| What to do |
The word "EvClose" appears in some lines of the records below; state how many lines, and nothing else.

Task material Start Marker

(** Rounding a non-negative mantissa gives a zero, a finite float or an
    infinity of the given sign. *)
Lemma binary_round_aux_cases s mx ex lx :
  0 <= mx ->
  binary_round_aux PyFloat.prec PyFloat.emax s mx ex lx = S754_zero s \/
  (exists m e,
      binary_round_aux PyFloat.prec PyFloat.emax s mx ex lx =
        S754_finite s m e) \/
  binary_round_aux PyFloat.prec PyFloat.emax s mx ex lx = S754_infinity s.
Proof.
  intros Hmx. unfold binary_round_aux, shr_fexp.
  destruct (shr_spec mx lx ex
              (fexp PyFloat.prec PyFloat.emax (Zdigits2 mx + ex) - ex) Hmx)
    as (_ & Hm1 & _).
  destruct (shr (shr_record_of_loc mx lx) ex _) as [mrs1 e1].
  cbn [fst snd] in Hm1.
  destruct (round_nearest_even_bounds (shr_m mrs1)
              (loc_of_shr_record mrs1)) as [Hr1 _].
  set (m1 := round_nearest_even (shr_m mrs1) (loc_of_shr_record mrs1)) in *.
  assert (Hnn1 : 0 <= mx / 2 ^ Z.max 0
            (fexp PyFloat.prec PyFloat.emax (Zdigits2 mx + ex) - ex)).
  { apply Z.div_pos; [lia |]. apply Z.pow_pos_nonneg; lia. }
  assert (Hm1nn : 0 <= m1) by lia.
  destruct (shr_spec m1 loc_Exact e1
              (fexp PyFloat.prec PyFloat.emax (Zdigits2 m1 + e1) - e1)
              Hm1nn) as (_ & Hm2 & _).
  destruct (shr (shr_record_of_loc m1 loc_Exact) e1 _) as [mrs2 e2].
  cbn [fst snd] in Hm2.
  assert (Hnn2 : 0 <= shr_m mrs2).
  { rewrite Hm2. apply Z.div_pos; [lia |]. apply Z.pow_pos_nonneg; lia. }
  destruct (shr_m mrs2) as [| m | m]; [left; reflexivity | | lia].
  right. destruct (e2 <=? PyFloat.emax - PyFloat.prec).
  - left. exists m, e2. reflexivity.
  - right. reflexivity.
Qed.
(** * An interactive calculator: command registry and calculation history

    A shallow embedding of the Python sources
      app/calculator/operations.py     (ArithmeticOperations)
      app/calculator/calculation.py    (Calculation)
      app/calculator/calculations.py   (CalculationHistory)
      app/calculator/__init__.py       (Calculator)
      app/commands/__init__.py         (Command, CommandHandler)
    followed by the properties of the specification that concern them.

    Python state is passed explicitly: a method that mutates the class-level
    history, the file system, the log or standard output is a function from
    the state before the call to an outcome and the state after it.  A raised
    exception is an outcome; the mutations made before the raise stay. *)

From Stdlib Require Import ZArith NArith List String Ascii Bool Lia.
From Stdlib Require Import DecimalString DecimalN.
From Stdlib Require Import Floats.SpecFloat.
Import ListNotations.
Local Open Scope string_scope.
Local Open Scope Z_scope.

Set Implicit Arguments.

(* ===================================================================== *)
(** * Exceptions *)
(* ===================================================================== *)

(** The exception classes the sources raise, catch or can meet, with their
    position in Python's hierarchy.  [UserDefined] stands for a class a
    plugin declares itself, with its base class. *)
Inductive exn_class : Type :=
| BaseException
| SystemExit
| KeyboardInterrupt
| Exception
| ArithmeticError
| ZeroDivisionError
| DivisionByZero          (* decimal.DivisionByZero(DecimalException, ZeroDivisionError) *)
| DecimalException
| InvalidOperation
| Overflow
| LookupError
| IndexError
| KeyError
| OSError
| FileNotFoundError
| ValueError
| EmptyDataError          (* pandas.errors.EmptyDataError(ValueError) *)
| ParserError             (* pandas.errors.ParserError(ValueError) *)
| TypeError
| RuntimeError
| NotImplementedError
| UserDefined (name : string) (base : exn_class).

Fixpoint exn_class_eqb (c d : exn_class) : bool :=
  match c, d with
  | BaseException, BaseException
  | SystemExit, SystemExit
  | KeyboardInterrupt, KeyboardInterrupt
  | Exception, Exception
  | ArithmeticError, ArithmeticError
  | ZeroDivisionError, ZeroDivisionError
  | DivisionByZero, DivisionByZero
  | DecimalException, DecimalException
  | InvalidOperation, InvalidOperation
  | Overflow, Overflow
  | LookupError, LookupError
  | IndexError, IndexError
  | KeyError, KeyError
  | OSError, OSError
  | FileNotFoundError, FileNotFoundError
  | ValueError, ValueError
  | EmptyDataError, EmptyDataError
  | ParserError, ParserError
  | TypeError, TypeError
  | RuntimeError, RuntimeError
  | NotImplementedError, NotImplementedError => true
  | UserDefined n b, UserDefined n' b' => String.eqb n n' && exn_class_eqb b b'
  | _, _ => false
  end.
Lemma get_or_create_fresh phone db :
  stored_account db phone = None ->
  get_or_create_account phone db
  = (Ok {| _id := next_id db; fields := new_account phone |},
     (insert_one "rewardaccount" (new_account phone) db).2).
Proof.
  unfold stored_account, get_or_create_account, bind, find_one. by intros ->.
Qed.

Lemma matches_new_account phone i :
  matches (Q_field "customer_phone" phone) {| _id := i; fields := new_account phone |}
  = true.
Proof.
  unfold matches. cbn [fields].
  change (new_account phone !! "customer_phone") with (Some (VStr phone)).
  simpl. by apply bool_decide_eq_true_2.
Qed.

(** Where the account of [phone] stands once it is there: first of its
    phone number in the collection. *)
Lemma get_or_create_account_spec phone db :
  exists acc db1 l1 l2,
    get_or_create_account phone db = (Ok acc, db1) /\
    coll db1 "rewardaccount" = l1 ++ acc :: l2 /\
    Forall (fun x => matches (Q_field "customer_phone" phone) x = false) l1 /\
    matches (Q_field "customer_phone" phone) acc = true /\
    match stored_account db phone with
    | Some a => acc = a /\ db1 = db
    | None =>
        acc = {| _id := next_id db; fields := new_account phone |} /\
        db1 = (insert_one "rewardaccount" (new_account phone) db).2 /\
        l1 = coll db "rewardaccount" /\ l2 = []
    end.
Proof.
  destruct (stored_account db phone) as [a|] eqn:Hst.
  - destruct (find_split _ _ _ Hst) as (l1 & l2 & Hc & Hl1 & Ha).
    exists a, db, l1, l2. by rewrite (get_or_create_found _ _ _ Hst).
  - eexists _, _, (coll db "rewardaccount"), [].
    rewrite (get_or_create_fresh _ _ Hst). repeat split.
    + by rewrite coll_insert_one_eq.
    + by apply find_none_all.
    + apply matches_new_account.
Qed.

(** In a collection with growing identifiers, no document before [a] has
    the identifier of [a]. *)
Lemma sorted_prefix_other_ids l1 a l2 :
  StronglySorted id_lt (l1 ++ a :: l2) ->
  Forall (fun x => matches (Q_id (_id a)) x = false) l1.
Proof.
  intros (Hlt & _ & _)%StronglySorted_app. apply Forall_forall. intros x Hx.
  assert (id_lt x a) as Hxa by (apply Hlt; [done | left]).
  unfold id_lt in Hxa. simpl. apply bool_decide_eq_false_2. lia.
Qed.

Lemma matches_id_refl a : matches (Q_id (_id a)) a = true.
Proof. simpl. by apply bool_decide_eq_true_2. Qed.

Lemma matches_id_self a upd : matches (Q_id (_id a)) (apply_set upd a) = true.
Proof. apply (matches_id_refl (apply_set upd a)). Qed.










(** C3.  [GET rewards/{phone}] for a phone number with no account creates
    one with 0 points and the Bronze tier and returns it; a second call
    returns the same account and creates nothing. *)
Theorem get_rewards_creates_once phone db :
  stored_account db phone = None ->
  let created := {| _id := next_id db; fields := new_account phone |} in
  get_rewards phone db
  = (Ok (oid_str (Some created)),
     (insert_one "rewardaccount" (new_account phone) db).2) /\
  oid_str (Some created)
  = VDict (list_to_map
             [("customer_phone", VStr phone); ("points", VInt 0);
              ("tier", VStr "Bronze");
              ("id", VStr (ObjectId_str (next_id db)))]) /\
  coll (get_rewards phone db).2 "rewardaccount"
  = coll db "rewardaccount" ++ [created] /\
  get_rewards phone (get_rewards phone db).2
  = (Ok (oid_str (Some created)), (get_rewards phone db).2).
Proof.
  intros Hnew created.
  assert (get_rewards phone db
          = (Ok (oid_str (Some created)),
             (insert_one "rewardaccount" (new_account phone) db).2)) as Hfirst.
  { rewrite get_rewards_eq. unfold bind. by rewrite (get_or_create_fresh _ _ Hnew). }
  assert (coll (get_rewards phone db).2 "rewardaccount"
          = coll db "rewardaccount" ++ [created]) as Hcoll.
  { rewrite Hfirst. apply coll_insert_one_eq. }
  split; [exact Hfirst|]. split; [reflexivity|]. split; [exact Hcoll|].
  assert (stored_account (get_rewards phone db).2 phone = Some created) as Hst.
  { unfold stored_account. rewrite Hcoll. apply find_skip.
    - by apply find_none_all.
    - apply matches_new_account. }
  change (get_rewards phone (get_rewards phone db).2)
    with ((let* acc := get_or_create_account phone in ret (oid_str (Some acc)))
            (get_rewards phone db).2).
  unfold bind. by rewrite (get_or_create_found _ _ _ Hst).
Qed.
(** X23: the local file of a transfer.  When the local file cannot be
    opened, twopence_pipe_inject_file and twopence_pipe_extract_file return
    PARAMETER for a name that is too long and LOCAL_FILE otherwise, leave
    the remote code as it was and do nothing more.  When it is opened, the
    last call of either function closes it, whatever happened in between;
    in between no file is opened and nothing is closed, except that the
    call before the last may close the link. *)
Theorem transfer_closes_local_file (e : env)
    (username local_filename remote_filename : string) (remote_rc : Z)
    (w : world) (extract : bool) :
  let run :=
    if extract
    then twopence_pipe_extract_file e username remote_filename local_filename
           remote_rc w
    else twopence_pipe_inject_file e username local_filename remote_filename
           remote_rc w in
  let opened :=
    if extract then EvCreat local_filename else EvOpen local_filename in
  (e_local_fd e = -1 ->
   run = ((if e_local_errno e =? ENAMETOOLONG
           then TWOPENCE_PARAMETER_ERROR else TWOPENCE_LOCAL_FILE_ERROR),
          remote_rc, log opened w))
  /\ (e_local_fd e <> -1 ->
      exists tr tail,
        w_trace (snd run)
        = w_trace w ++ [opened] ++ tr ++ tail ++ [EvClose (e_local_fd e)]
        /\ Forall no_open_close tr
        /\ (tail = [] \/ tail = [EvClose (e_link_fd e)])).
Proof.
  destruct extract; cbv zeta;
    unfold twopence_pipe_extract_file, twopence_pipe_inject_file.
  - split.
    + intros ->. reflexivity.
    + intros Hfd. apply Z.eqb_neq in Hfd. rewrite Hfd.
      destruct (extract_closes_last e username remote_filename (e_local_fd e)
                  (log (EvCreat local_filename) w))
        as [tr [tail [E [F T]]]].
      destruct (_twopence_extract_virtio_serial e username (e_local_fd e)
                  remote_filename (log (EvCreat local_filename) w))
        as [[rc remote_rc'] w1].
      cbn [snd] in *. exists tr, tail. split; [|now split].
      unfold sys_close, log in *. cbn [w_trace] in *. rewrite E.
      now rewrite <- !app_assoc.
  - split.
    + intros ->. reflexivity.
    + intros Hfd. apply Z.eqb_neq in Hfd. rewrite Hfd.
      destruct (inject_closes_last e username remote_filename (e_local_fd e)
                  (log (EvOpen local_filename) w))
        as [tr [tail [E [F T]]]].
      destruct (_twopence_inject_virtio_serial e username (e_local_fd e)
                  remote_filename (log (EvOpen local_filename) w))
        as [[rc remote_rc'] w1].
      cbn [snd] in *. exists tr, tail. split; [|now split].
      unfold sys_close, log in *. cbn [w_trace] in *. rewrite E.
      now rewrite <- !app_assoc.
Qed.

Lemma transfer_closes_local_file_witness :
  exists tr tail,
    w_trace (snd (twopence_pipe_extract_file (env_with 0 0) "tester"
                    "/etc/motd" "motd" 0 w_extract_short))
    = w_trace w_extract_short ++ [EvCreat "motd"] ++ tr ++ tail
      ++ [EvClose (e_local_fd (env_with 0 0))]
    /\ Forall no_open_close tr
    /\ (tail = [] \/ tail = [EvClose (e_link_fd (env_with 0 0))]).
Proof.
  apply (proj2 (transfer_closes_local_file (env_with 0 0) "tester" "motd"
                  "/etc/motd" 0 w_extract_short true)).
  discriminate.
Defined.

Task material End Marker

| Result below |
4